Brief:
Go to the line below containing "destruct (string_of_uint_head um" and print exactly from there through the line containing "[apply Z.div_lt_upper_bound; lia|].", both included. Print nothing else.
Start of Block
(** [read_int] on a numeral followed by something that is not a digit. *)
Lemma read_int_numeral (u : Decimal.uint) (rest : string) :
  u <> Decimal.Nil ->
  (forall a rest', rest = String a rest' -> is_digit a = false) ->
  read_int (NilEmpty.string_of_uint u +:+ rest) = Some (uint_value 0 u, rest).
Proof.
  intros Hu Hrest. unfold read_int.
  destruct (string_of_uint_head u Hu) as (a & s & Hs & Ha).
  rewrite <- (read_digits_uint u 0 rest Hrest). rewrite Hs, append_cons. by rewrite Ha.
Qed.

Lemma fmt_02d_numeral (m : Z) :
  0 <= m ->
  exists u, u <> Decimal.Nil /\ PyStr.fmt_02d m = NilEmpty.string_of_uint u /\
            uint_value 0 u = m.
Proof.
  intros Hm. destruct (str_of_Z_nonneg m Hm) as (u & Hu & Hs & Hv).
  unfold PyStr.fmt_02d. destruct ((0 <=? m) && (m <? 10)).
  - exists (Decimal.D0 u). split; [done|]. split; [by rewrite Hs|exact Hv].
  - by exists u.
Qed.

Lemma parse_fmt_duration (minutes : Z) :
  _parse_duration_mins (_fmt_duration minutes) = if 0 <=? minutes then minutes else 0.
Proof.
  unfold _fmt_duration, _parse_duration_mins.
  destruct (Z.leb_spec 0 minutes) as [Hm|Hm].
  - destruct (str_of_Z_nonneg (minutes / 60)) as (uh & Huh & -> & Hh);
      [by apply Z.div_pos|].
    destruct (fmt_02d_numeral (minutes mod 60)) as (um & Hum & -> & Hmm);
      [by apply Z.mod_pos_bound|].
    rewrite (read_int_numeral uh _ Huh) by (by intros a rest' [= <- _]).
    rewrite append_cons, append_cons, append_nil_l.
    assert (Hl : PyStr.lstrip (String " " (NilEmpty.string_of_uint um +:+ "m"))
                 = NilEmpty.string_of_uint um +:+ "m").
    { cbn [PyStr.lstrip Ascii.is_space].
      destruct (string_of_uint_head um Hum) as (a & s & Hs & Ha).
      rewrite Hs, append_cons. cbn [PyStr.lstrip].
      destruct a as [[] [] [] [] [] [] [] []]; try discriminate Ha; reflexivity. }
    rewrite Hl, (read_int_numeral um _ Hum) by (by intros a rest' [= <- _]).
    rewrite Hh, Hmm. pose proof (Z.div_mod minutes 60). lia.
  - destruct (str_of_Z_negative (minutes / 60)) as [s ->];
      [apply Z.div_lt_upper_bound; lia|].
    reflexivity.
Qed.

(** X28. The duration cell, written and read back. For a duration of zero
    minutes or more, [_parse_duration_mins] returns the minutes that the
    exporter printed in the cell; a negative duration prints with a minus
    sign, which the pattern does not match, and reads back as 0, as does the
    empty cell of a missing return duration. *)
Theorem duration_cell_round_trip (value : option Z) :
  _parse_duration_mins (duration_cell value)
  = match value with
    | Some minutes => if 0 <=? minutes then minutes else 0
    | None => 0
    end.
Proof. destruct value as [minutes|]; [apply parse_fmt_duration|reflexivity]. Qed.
End of Block
Solution to this task:
      destruct (string_of_uint_head um Hum) as (a & s & Hs & Ha).
      rewrite Hs, append_cons. cbn [PyStr.lstrip].
      destruct a as [[] [] [] [] [] [] [] []]; try discriminate Ha; reflexivity. }
    rewrite Hl, (read_int_numeral um _ Hum) by (by intros a rest' [= <- _]).
    rewrite Hh, Hmm. pose proof (Z.div_mod minutes 60). lia.
  - destruct (str_of_Z_negative (minutes / 60)) as [s ->];
      [apply Z.div_lt_upper_bound; lia|].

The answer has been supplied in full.